● **Work request**
Across the listing that follows, establish how many lines contain the string "ranges" and provide that number by itself.

───── Records supplied

Lemma cache_sound_empty hd : cache hd = ∅ -> cache_sound hd.
Proof. intros E ip Hin. rewrite E in Hin. set_solver. Qed.

Lemma trustedIP_total ip ranges hd :
  exists t c, trustedIP ip ranges hd = Some (t, set_cache hd c).
Proof.
  rewrite trustedIP_unfold.
  destruct (Nat.eqb _ _); [exists true, (cache hd); by rewrite set_cache_id |].
  destruct (bool_decide _); [exists true, (cache hd); by rewrite set_cache_id |].
  destruct (inRanges ranges ip); [by eexists _, _ |].
  exists false, (cache hd). by rewrite set_cache_id.
Qed.

Lemma realIPFromXFF_loop_total (ips : list string) (k : nat) : forall hd,
  k <= length ips -> 0 < length ips ->
  exists v c, realIPFromXFF_loop ips k hd = Some (v, set_cache hd c).
Proof.
  induction k as [|i IH]; intros hd Hk Hlen.
  - destruct ips as [|s ips]; [simpl in Hlen; lia |].
    exists (TrimSpace s), (cache hd). by rewrite set_cache_id.
  - destruct (lookup_lt_is_Some_2 ips i) as [s Hi]; [lia |].
    rewrite (realIPFromXFF_loop_S _ _ _ _ Hi).
    destruct (trustedIP_total (ParseIP (TrimSpace s)) (trusted hd) hd) as (t & c & ->).
    destruct (negb t); [by eexists _, _ |].
    destruct (IH (set_cache hd c)) as (v & c' & ->); [lia | done |]. by exists v, c'.
Qed.

Lemma realIPFromXFF_total (xff : string) hd :
  exists v c, realIPFromXFF xff hd = Some (v, set_cache hd c).
Proof.
  unfold realIPFromXFF. pose proof (Split_length xff ",") as Hlen.
  destruct (Nat.eqb_spec (length (strings.Split xff ",")) 0) as [E|_]; [lia |].
  unfold bind at 1, get_handler.
  destruct (recursive hd); cbv beta iota delta [negb].
  - by apply realIPFromXFF_loop_total.
  - destruct (lookup_lt_is_Some_2 (strings.Split xff ",")
                (length (strings.Split xff ",") - 1)) as [s Hi]; [lia |].
    unfold bind, ips_at. rewrite Hi. unfold ret.
    exists (TrimSpace s), (cache hd). by rewrite set_cache_id.
Qed.

Lemma candidate_total hd0 r hd :
  exists v c, candidate hd0 r hd = Some (v, set_cache hd c).
Proof.
  unfold candidate. destruct (String.eqb _ _); [apply realIPFromXFF_total |].
  exists (http.Get (http.Request_Header r) (srcHeader hd0)), (cache hd).
  by rewrite set_cache_id.
Qed.
(** * A reactive atom store: dependency tracking and propagation

    Shallow embedding of [src/lib/atoms.ts] and [src/lib/useAtom.ts]:
    the atom constructor, the tracked accessor [get], the evaluator
    [getAtomValue], the propagation functions [updateAtom],
    [updatePrimitiveAtom], [updateReadonlyDerivedAtom], and the
    [subscribe] / [getSnapshot] / [setValue] closures built by [useAtom].

    Modelling conventions.
    - An atom is a JavaScript object compared by reference.  A reference is
      an [atom_id]; the objects live in the [atoms] table of the store.
    - The four module-level variables ([atomPrimitiveValues],
      [currentlyComputingAtom], [subscriptions], [dependencies]) are the
      fields of one [store] record that every operation threads.
    - A JavaScript [Set] iterates in insertion order: it is a duplicate-free
      list, [set_add] appending at the end.
    - A read function [(get) => ...] is a tree of [get] calls ([ReadFn]); a
      write function [(get, set, newValue) => ...] is a tree of [get] and
      [set] calls ([WriteFn]).
    - A subscription callback [() => void] belongs to the binding layer.  It
      is known by its identity only and does not call back into the store;
      calling it appends the pair (atom it was registered for, callback) to
      the [notified] log.  As no callback changes a set while it is walked,
      [forEach] runs over the elements the set has when the walk starts.
    - A reference that is in no entry of [atoms] stands for a value that
      is not an atom object ([undefined]): reading its [type] raises
      [TypeError].
    - Recursion that JavaScript does not bound (a read function that reads
      its own atom, a cyclic dependency graph) is bounded by a fuel
      argument; exhausting it is the outcome [OutOfFuel]. *)

From stdpp Require Import gmap list strings.
From Stdlib Require Import ZArith.

Local Open Scope Z_scope.

(** ** Values, errors, atoms *)

Abbreviation atom_id := positive (only parsing).
Abbreviation callback := positive (only parsing).

(** [AnyValue = unknown]; the fragment of the [Primitive] union used here.
    JavaScript numbers are represented by integers. *)
Inductive value : Type :=
| VUndefined
| VNull
| VBool (b : bool)
| VNum (n : Z)
| VStr (s : string).

Inductive exn : Type :=
| Error (message : string)
| TypeError.

(** [ReadFn<TValue> = (get: Get) => TValue] *)
Inductive ReadFn : Type :=
| RReturn (v : value)
| RGet (a : atom_id) (k : value -> ReadFn)
| RThrow (e : exn).

(** Body of a [WriteFn] once [newValue] is supplied. *)
Inductive WriteBody : Type :=
| WReturn
| WGet (a : atom_id) (k : value -> WriteBody)
| WSet (a : atom_id) (v : value) (k : WriteBody)
| WThrow (e : exn).

(** [WriteFn<TValue> = (get: Get, set: Set, newValue: TValue) => void] *)
Definition WriteFn : Type := value -> WriteBody.

(** [Atom<TValue> = PrimitiveAtom<TValue> | DerivedAtom<TValue>] *)
Inductive Atom : Type :=
| PrimitiveAtom (brand : value)
| DerivedAtom (read : ReadFn) (write : option WriteFn).

Definition is_primitive (o : option Atom) : bool :=
  match o with Some (PrimitiveAtom _) => true | _ => false end.

Definition is_derived (o : option Atom) : bool :=
  match o with Some (DerivedAtom _ _) => true | _ => false end.

(** ** The store *)

Record store : Type := Store {
  atoms : gmap positive Atom;
  atomPrimitiveValues : gmap positive value;
  currentlyComputingAtom : option atom_id;
  subscriptions : gmap positive (list callback);
  dependencies : gmap positive (list atom_id);
  notified : list (atom_id * callback)
}.

Definition empty_store : store :=
  Store ∅ ∅ None ∅ ∅ [].

Definition with_atoms (h : gmap positive Atom) (s : store) : store :=
  Store h (atomPrimitiveValues s) (currentlyComputingAtom s)
        (subscriptions s) (dependencies s) (notified s).

Definition with_values (m : gmap positive value) (s : store) : store :=
  Store (atoms s) m (currentlyComputingAtom s)
        (subscriptions s) (dependencies s) (notified s).

Definition with_computing (c : option atom_id) (s : store) : store :=
  Store (atoms s) (atomPrimitiveValues s) c
        (subscriptions s) (dependencies s) (notified s).

Definition with_subscriptions (m : gmap positive (list callback)) (s : store) : store :=
  Store (atoms s) (atomPrimitiveValues s) (currentlyComputingAtom s)
        m (dependencies s) (notified s).

Definition with_dependencies (m : gmap positive (list atom_id)) (s : store) : store :=
  Store (atoms s) (atomPrimitiveValues s) (currentlyComputingAtom s)
        (subscriptions s) m (notified s).

Definition with_notified (l : list (atom_id * callback)) (s : store) : store :=
  Store (atoms s) (atomPrimitiveValues s) (currentlyComputingAtom s)
        (subscriptions s) (dependencies s) l.

(** [Set.prototype.add] and [Set.prototype.delete] on an insertion-ordered set. *)
Definition set_add (x : positive) (l : list positive) : list positive :=
  if decide (x ∈ l) then l else l ++ [x].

──────────

● **Solution to the problem**
3